##### DATA PROVIDED
Lemma heap_init_outcome s lv h :
  vmm_ok s lv ->
  exists s' h' r lv', heap_init contents bytes s h = Some (s', h', r) /\ vmm_ok s' lv' /\
    ((r = 0 /\ (exists b, bfree b = true /\ heap_inv h' [b]) /\ heap_mapped s s' (heap_first h') /\
      heap_failures h' = 0 /\ heap_invalid_frees h' = 0 /\
      forall q, in_run (heap_first h' / PAGE_SIZE - 1) 258 q = true ->
        bit (page_bitmap (frames s)) q = false /\ bit (page_bitmap (frames s')) q = true) \/
     (r = -1 /\ no_heap s s')).
Proof.
  intros Hok. unfold heap_init. change (HEAP_PAGES + HEAP_GUARD_PAGES) with 258.
  destruct (alloc_run s lv 258 Hok) as (p & a & Ha & Hok0 & Hm & Hr & Hcase); [warith|]. rewrite Ha, bind_some. cbv zeta.
  destruct Hcase as [(-> & Hblk & _)|(start & -> & Hpos & Hal & Hmax & Hlv)].
  { do 4 eexists. split; [done|]. split; [done|]. right. split; [done|]. left. by destruct Hblk. }
  destruct Hal as (_ & Hs1 & Hs2 & Hfree & _ & Hbit & _). unfold PMM_MAX_PAGES in Hmax.
  rewrite (proj2 (Z.eqb_neq (start * PAGE_SIZE) 0)) by (unfold PAGE_SIZE; lia).
  assert (Hrun : forall q, start <= q < start + 258 -> bit (page_bitmap (frames (with_frames s p))) q = true /\ lv !! (q * PAGE_SIZE) = None).
  { intros q Hq. split; [|by apply Hlv]. cbn [with_frames frames]. rewrite Hbit. unfold in_run. zcmp. }
  change (leaf s) with (leaf (with_frames s p)). set (s0 := with_frames s p) in *.
  assert (Hgive : forall s1 lv1, vmm_ok s1 lv1 -> keeps s0 lv s1 lv1 ->
    (leaf s0 (start * PAGE_SIZE) = None \/ leaf s0 ((start + 257) * PAGE_SIZE) = None \/ no_free (frames s1)) ->
    exists s', free_heap s1 (start * PAGE_SIZE) = Some s' /\ vmm_ok s' lv1 /\ no_heap s s').
  { intros s1 lv1 Hok1 K Hwhy.
    destruct (free_heap_spec s0 lv s1 lv1 start Hok0 K Hok1 Hrun) as (s' & Hf & Hok' & Hm' & Hr' & Hb'); [cbn; lia..|].
    exists s'. split; [done|]. split; [done|]. right. exists start, p. split; [done|]. split; [done|]. split; [done|].
    split; [by intros q Hq; rewrite Hb', Hq|].
    destruct Hwhy as [?|[?|Hnf]]; [by left|by right; left|right; right]. intros q Hq. rewrite Hb'.
    destruct (in_run start 258 q); [by left|right]. cbn [negb andb]. apply Hnf.
    by rewrite (keeps_reserved _ _ _ _ K), (keeps_managed _ _ _ _ K), <- Hr', <- Hm'. }
  destruct (unmap_guards_spec s0 lv start Hok0 Hpos Hmax) as (s2 & bad & lv2 & -> & Hok2 & K2 & Hbad). rewrite bind_some.
  destruct bad.
  { destruct (Hgive s2 lv2 Hok2 K2 Hbad) as (s' & -> & Hok' & Hno). rewrite bind_some. do 4 eexists. split; [done|]. split; [done|]. by right. }
  destruct Hbad as (s1 & V1 & V2).
  destruct (map_heap_spec s2 lv2 (start * PAGE_SIZE + 4096) Hok2) as (r & -> & Hmap);
    [unfold PAGE_SIZE; divlia|change (2 ^ 33) with 8589934592; unfold PAGE_SIZE; lia|]. rewrite bind_some.
  destruct r as [s3|s3]; destruct Hmap as (lv3 & Hok3 & K3 & V3); pose proof (keeps_trans _ _ _ _ _ _ K2 K3) as K.
  - destruct (Hbytes (start * PAGE_SIZE + 4096)) as [Hlen Hall].
    set (h0 := Heap (bytes _) _ _ _ _ _ _).
    destruct (first_header_spec h0 (start * PAGE_SIZE + 4096) _ eq_refl eq_refl Hlen Hall) as (b & Hb & Hinv & Hset);
      [unfold PAGE_SIZE; lia|change heap_total_bytes with 1048576; change (2 ^ 64) with 18446744073709551616; unfold PAGE_SIZE; lia|].
    rewrite Hset, bind_some. do 4 eexists. split; [done|]. split; [done|]. left. split; [done|].
    split; [exists b; by split|]. split; [by apply (guard_views s0 s1 s2 s3)|]. split; [done|]. split; [done|].
    intros q Hq. cbn [heap_first with_region] in Hq. change (heap_first h0) with (start * PAGE_SIZE + 4096) in Hq.
    assert (start <= q < start + 258) as Hq'.
    { rewrite first_page in Hq. unfold in_run in Hq. clear -Hq. lia. }
    split; [by apply Hfree|]. apply (keeps_used _ _ _ _ K). by apply Hrun.
  - destruct (Hgive s3 lv3 Hok3 K) as (s' & -> & Hok' & Hno); [by auto|]. rewrite bind_some. do 4 eexists. split; [done|]. split; [done|]. by right.
Qed.
End init.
##########
The full listing should be restated word for word.

- EXERCISE OUTPUT:
Lemma heap_init_outcome s lv h :
  vmm_ok s lv ->
  exists s' h' r lv', heap_init contents bytes s h = Some (s', h', r) /\ vmm_ok s' lv' /\
    ((r = 0 /\ (exists b, bfree b = true /\ heap_inv h' [b]) /\ heap_mapped s s' (heap_first h') /\
      heap_failures h' = 0 /\ heap_invalid_frees h' = 0 /\
      forall q, in_run (heap_first h' / PAGE_SIZE - 1) 258 q = true ->
        bit (page_bitmap (frames s)) q = false /\ bit (page_bitmap (frames s')) q = true) \/
     (r = -1 /\ no_heap s s')).
Proof.
  intros Hok. unfold heap_init. change (HEAP_PAGES + HEAP_GUARD_PAGES) with 258.
  destruct (alloc_run s lv 258 Hok) as (p & a & Ha & Hok0 & Hm & Hr & Hcase); [warith|]. rewrite Ha, bind_some. cbv zeta.
  destruct Hcase as [(-> & Hblk & _)|(start & -> & Hpos & Hal & Hmax & Hlv)].
  { do 4 eexists. split; [done|]. split; [done|]. right. split; [done|]. left. by destruct Hblk. }
  destruct Hal as (_ & Hs1 & Hs2 & Hfree & _ & Hbit & _). unfold PMM_MAX_PAGES in Hmax.
  rewrite (proj2 (Z.eqb_neq (start * PAGE_SIZE) 0)) by (unfold PAGE_SIZE; lia).
  assert (Hrun : forall q, start <= q < start + 258 -> bit (page_bitmap (frames (with_frames s p))) q = true /\ lv !! (q * PAGE_SIZE) = None).
  { intros q Hq. split; [|by apply Hlv]. cbn [with_frames frames]. rewrite Hbit. unfold in_run. zcmp. }
  change (leaf s) with (leaf (with_frames s p)). set (s0 := with_frames s p) in *.
  assert (Hgive : forall s1 lv1, vmm_ok s1 lv1 -> keeps s0 lv s1 lv1 ->
    (leaf s0 (start * PAGE_SIZE) = None \/ leaf s0 ((start + 257) * PAGE_SIZE) = None \/ no_free (frames s1)) ->
    exists s', free_heap s1 (start * PAGE_SIZE) = Some s' /\ vmm_ok s' lv1 /\ no_heap s s').
  { intros s1 lv1 Hok1 K Hwhy.
    destruct (free_heap_spec s0 lv s1 lv1 start Hok0 K Hok1 Hrun) as (s' & Hf & Hok' & Hm' & Hr' & Hb'); [cbn; lia..|].
    exists s'. split; [done|]. split; [done|]. right. exists start, p. split; [done|]. split; [done|]. split; [done|].
    split; [by intros q Hq; rewrite Hb', Hq|].
    destruct Hwhy as [?|[?|Hnf]]; [by left|by right; left|right; right]. intros q Hq. rewrite Hb'.
    destruct (in_run start 258 q); [by left|right]. cbn [negb andb]. apply Hnf.
    by rewrite (keeps_reserved _ _ _ _ K), (keeps_managed _ _ _ _ K), <- Hr', <- Hm'. }
  destruct (unmap_guards_spec s0 lv start Hok0 Hpos Hmax) as (s2 & bad & lv2 & -> & Hok2 & K2 & Hbad). rewrite bind_some.
  destruct bad.
  { destruct (Hgive s2 lv2 Hok2 K2 Hbad) as (s' & -> & Hok' & Hno). rewrite bind_some. do 4 eexists. split; [done|]. split; [done|]. by right. }
  destruct Hbad as (s1 & V1 & V2).
  destruct (map_heap_spec s2 lv2 (start * PAGE_SIZE + 4096) Hok2) as (r & -> & Hmap);
    [unfold PAGE_SIZE; divlia|change (2 ^ 33) with 8589934592; unfold PAGE_SIZE; lia|]. rewrite bind_some.
  destruct r as [s3|s3]; destruct Hmap as (lv3 & Hok3 & K3 & V3); pose proof (keeps_trans _ _ _ _ _ _ K2 K3) as K.
  - destruct (Hbytes (start * PAGE_SIZE + 4096)) as [Hlen Hall].
    set (h0 := Heap (bytes _) _ _ _ _ _ _).
    destruct (first_header_spec h0 (start * PAGE_SIZE + 4096) _ eq_refl eq_refl Hlen Hall) as (b & Hb & Hinv & Hset);
      [unfold PAGE_SIZE; lia|change heap_total_bytes with 1048576; change (2 ^ 64) with 18446744073709551616; unfold PAGE_SIZE; lia|].
    rewrite Hset, bind_some. do 4 eexists. split; [done|]. split; [done|]. left. split; [done|].
    split; [exists b; by split|]. split; [by apply (guard_views s0 s1 s2 s3)|]. split; [done|]. split; [done|].
    intros q Hq. cbn [heap_first with_region] in Hq. change (heap_first h0) with (start * PAGE_SIZE + 4096) in Hq.
    assert (start <= q < start + 258) as Hq'.
    { rewrite first_page in Hq. unfold in_run in Hq. clear -Hq. lia. }
    split; [by apply Hfree|]. apply (keeps_used _ _ _ _ K). by apply Hrun.
  - destruct (Hgive s3 lv3 Hok3 K) as (s' & -> & Hok' & Hno); [by auto|]. rewrite bind_some. do 4 eexists. split; [done|]. split; [done|]. by right.
Qed.
End init.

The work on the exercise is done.